Task item: Check each line of the entries below for the string "that" and state how many lines have it, with no other text.

[Records excerpted from a collection]
(** [ok]: a ready node was found, and the package was made and written. *)
Definition ti_change_missing (ok : bool) (id : Z) : M unit :=
  s <- get;;
  if req_id s =? id then ret tt
  else if ok then modify (log (EvMissing id));;; modify (set_req_id id)
  else ret tt.

(** ** Queries, as far as they refer to a change *)

(** [ti_query_destroy]: the reference of the query is dropped. *)
Definition query_destroy (q : nat) : M unit :=
  s <- get;;
  match queries s !! q with
  | Some l => modify (set_queries (delete q (queries s)));;; ti_change_drop l
  | None => lift None
  end.

(** [ti_query_response] with an error. *)
Definition ti_query_response (q : nat) (nr : Z) : M unit :=
  modify (log (EvError q nr));;; query_destroy q.

(** [ti_query_run]: the query may set flags on its change, and may be finished
    ([fin]) or wait for futures. *)
Definition ti_query_run (q : nat) (flags : Z) (fin : bool) : M unit :=
  s <- get;;
  match queries s !! q with
  | Some l =>
      update l (fun c => with_flags (Z.lor (ch_flags c) flags) c);;;
      (if fin then query_destroy q else ret tt)
  | None => lift None
  end.

(** ** The queue *)

Definition queued : M (list loc) := s <- get;; lift (dq_each (ch_queue s)).
Definition first_change : M loc := s <- get;; lift (dq_first NULL (ch_queue s)).
Definition last_change : M loc := s <- get;; lift (dq_last NULL (ch_queue s)).

Definition queue_op {A} (f : Q -> option (A * Q)) : M A :=
  s <- get;; p <- lift (f (ch_queue s));; modify (set_queue (snd p));;; ret (fst p).

Definition remove_change l : M loc :=
  s <- get;;
  if decide (dq_can_remove (ch_queue s)) then queue_op (fun q => dq_rmval NULL q l)
  else fun _ => BadRemove.

Fixpoint load_all (ls : list loc) : M (list ti_change) :=
  match ls with
  | [] => ret []
  | l :: ls => c <- load l;; cs <- load_all ls;; ret (c :: cs)
  end.

(** The index of the first change with a higher id. *)
Fixpoint insert_index (id : Z) (cs : list ti_change) : Z :=
  match cs with
  | [] => 0
  | c :: cs => if id <? ch_id c then 0 else 1 + insert_index id cs
  end.

Definition changes__push (ok : bool) l : M Z :=
  c <- load l;;
  last <- last_change;;
  higher <- (if (last =? NULL)%nat then ret true else cl <- load last;; ret (ch_id cl <? ch_id c));;
  if higher : bool then queue_op (fun q => dq_push ok q l)
  else
    modify count_unaligned;;;
    ls <- queued;;
    cs <- load_all ls;;
    queue_op (fun q => dq_insert ok q (insert_index (ch_id c) cs) l).

(** ** Requesting a change id *)

(** What the allocator and the network do in one attempt: is the quorum
    allocated, is the package allocated, which requests are created, and can
    the queue grow. *)
Record attempt := Attempt {
  at_quorum : bool;
  at_buffer : bool;
  at_sent : list bool;
  at_reserve : bool
}.

(** The nodes other than [this] for which no request could be made. *)
Fixpoint failed_requests (this : nat) (i : nat) (sent : list bool) (vec : list ti_node) : nat :=
  match vec with
  | [] => 0
  | n :: vec =>
      if (i =? this)%nat then failed_requests this (S i) sent vec
      else
        let ok := match sent with b :: _ => b | [] => true end in
        (if (node_status n <=? TI_NODE_STAT_SHUTTING_DOWN)%Z || negb ok then 1 else 0)
        + failed_requests this (S i) (tail sent) vec
  end%nat.

Definition changes__new_id (req : loc -> M Z) (vec : list ti_node) (reserve : bool) l : M unit :=
  let fail nr :=
    ti_change_drop l;;;
    c <- load l;;
    match ch_via c with
    | ViaQuery q => ti_query_response q nr;;; update l (with_status STAT_CANCEL)
    | ViaCpkg _ => lift None
    end in
  x <- remove_change l;;
  room <- (if (x =? NULL)%nat then
             ti_incref l;;; rc <- queue_op (fun q => dq_reserve reserve q 1);; ret (rc =? 0)
           else ret true);;
  if negb room then fail EX_MEMORY
  else if negb (ti_nodes_has_quorum vec) then fail EX_NODE_ERROR
  else
    rc <- req l;;
    if rc =? 0 then ret tt else fail rc.

Definition changes__on_req_change_id (new_id : loc -> M unit) l (acc : bool) : M unit :=
  (if negb acc then modify count_lost;;; new_id l
   else update l (with_status STAT_READY));;;
  ti_change_drop l.

(** The callbacks of a quorum, in the order it makes them. *)
Fixpoint run_callbacks (cb : loc -> bool -> M unit) l (bs : list bool) : M unit :=
  match bs with
  | [] => ret tt
  | b :: bs => cb l b;;; run_callbacks cb l bs
  end.

(** The list of attempts is consumed by the recursion through [changes__new_id]
    (a request that is lost before any answer arrives); when it is used up the
    next allocation of a quorum fails. *)
Fixpoint changes__req_change_id (vec : list ti_node) (this : nat) (att : list attempt) l : M Z :=
  match att with
  | [] => ret EX_MEMORY
  | a :: att =>
      if negb (at_quorum a) then ret EX_MEMORY
      else if negb (at_buffer a) then ret EX_MEMORY
      else
        ti_incref l;;;
        s <- get;;
        update l (with_id (next_change_id s));;;
        modify (set_next (u64 (next_change_id s + 1)));;;
        changes__push false l;;;
        let q := quorum_shrink (failed_requests this 0 (at_sent a) vec) (ti_quorum_new vec) in
        update l (with_requests (requests q));;;
        let '(bs, o) := ti_quorum_go q in
        modify (match o with Some q => add_pending q l | None => fun s => s end);;;
        run_callbacks (changes__on_req_change_id
          (changes__new_id (changes__req_change_id vec this att) vec (at_reserve a))) l bs;;;
        ret 0
  end.

(** ** Operations of the component *)

Definition changes__max_id_gap (id : Z) s : bool :=
  (next_change_id s <? id) && (CHANGES__MAX_ID_GAP <? id - next_change_id s).

(** [reserve] and [create] are the outcomes of the two allocations. *)
Definition ti_changes_create_new_change (vec : list ti_node) (this : nat) (reserve create : bool)
    (now : Z) (att : list attempt) (query : nat) : M Z :=
  if negb (ti_nodes_has_quorum vec) then ret EX_NODE_ERROR else
  rc <- queue_op (fun q => dq_reserve reserve q 1);;
  if negb (rc =? 0) then ret EX_MEMORY else
  l <- ti_change_create create (ViaQuery query) now;;
  if (l =? NULL)%nat then ret EX_MEMORY else
  ti_incref l;;;
  s <- get;;
  modify (set_queries (<[query := l]> (queries s)));;;
  changes__req_change_id vec this att l.

(** An answer for the pending quorum [p] ([ti_quorum_req_cb]). *)
Definition changes_on_answer (vec : list ti_node) (this : nat) (this_id : Z) (reserve : bool)
    (att : list attempt) (p : nat) (a : answer) : M unit :=
  s <- get;;
  match pending s !! p with
  | None => lift None
  | Some (q, l) =>
      let '(bs, o) := ti_quorum_req_cb this_id a q in
      modify (set_pending (match o with
                           | Some q => <[p := (q, l)]> (pending s)
                           | None => delete p (pending s)
                           end));;;
      run_callbacks (changes__on_req_change_id
        (changes__new_id (changes__req_change_id vec this att) vec reserve)) l bs
  end.

(** The last queued change with this id. *)
Fixpoint find_id (id : Z) (ls : list loc) (cs : list ti_change) (found : loc) : loc :=
  match ls, cs with
  | l :: ls, c :: cs => find_id id ls cs (if ch_id c =? id then l else found)
  | _, _ => found
  end.

Definition ti_changes_add_change (reserve create : bool) (now : Z) (id flags : Z) : M Z :=
  s <- get;;
  if changes__max_id_gap id s then ret 1
  else if id <=? this_ccid s then ret 1
  else
    (if next_change_id s <=? id then modify (set_next (u64 (id + 1))) else ret tt);;;
    ls <- queued;;
    cs <- load_all ls;;
    let l := find_id id ls cs NULL in
    go <- (if (l =? NULL)%nat then ret true else
           c <- load l;;
           match ch_status c, ch_via c with
           | STAT_READY, ViaQuery _ => ret false
           | STAT_READY, ViaCpkg f => store l (with_via (ViaCpkg (Z.lor f flags)) c);;; ret false
           | _, ViaCpkg _ => lift None      (* assert *)
           | _, ViaQuery _ =>
               x <- remove_change l;;
               (if (x =? NULL)%nat then ret tt else ti_change_drop x);;; ret true
           end);;
    if negb go then ret 1 else
    rc <- queue_op (fun q => dq_reserve reserve q 1);;
    if negb (rc =? 0) then ret (-1) else
    l <- ti_change_create create (ViaCpkg flags) now;;
    if (l =? NULL)%nat then ret (-1) else
    update l (with_id id);;;
    changes__push false l;;;
    update l (with_status STAT_READY);;;
    ret 0.

Inductive ti_proto := RES_ACCEPT | ERR_REJECT | ERR_COLLISION (n : Z).

(** The ids below [id] that were never seen are remembered; [ok] is the outcome
    of each allocation. *)
Fixpoint skip_ids (ok : Z -> bool) (k : nat) (id : Z) (o : olist) : olist :=
  match k with
  | O => o
  | S k => skip_ids ok k (id + 1) (snd (olist_set (ok id) o id))
  end.

Fixpoint accept_queued (id : Z) (cs : list ti_change) : option ti_proto :=
  match cs with
  | [] => None
  | c :: cs =>
      if id <? ch_id c then None
      else if ch_id c =? id then
        Some (if is_master c then ERR_COLLISION (ch_requests c) else ERR_REJECT)
      else accept_queued id cs
  end.

(** The loop over the skipped ids, [ids] is the part of the chain still ahead. *)
Fixpoint accept_skipped (ccid id : Z) (ids : list Z) (o : olist) : bool * olist :=
  match ids with
  | [] => (false, o)
  | x :: ids =>
      if x <=? ccid then accept_skipped ccid id ids (olist_rm o x)
      else if x =? id then (true, olist_rm o x)
      else if id <? x then (false, o)
      else accept_skipped ccid id ids o
  end.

Task output: 2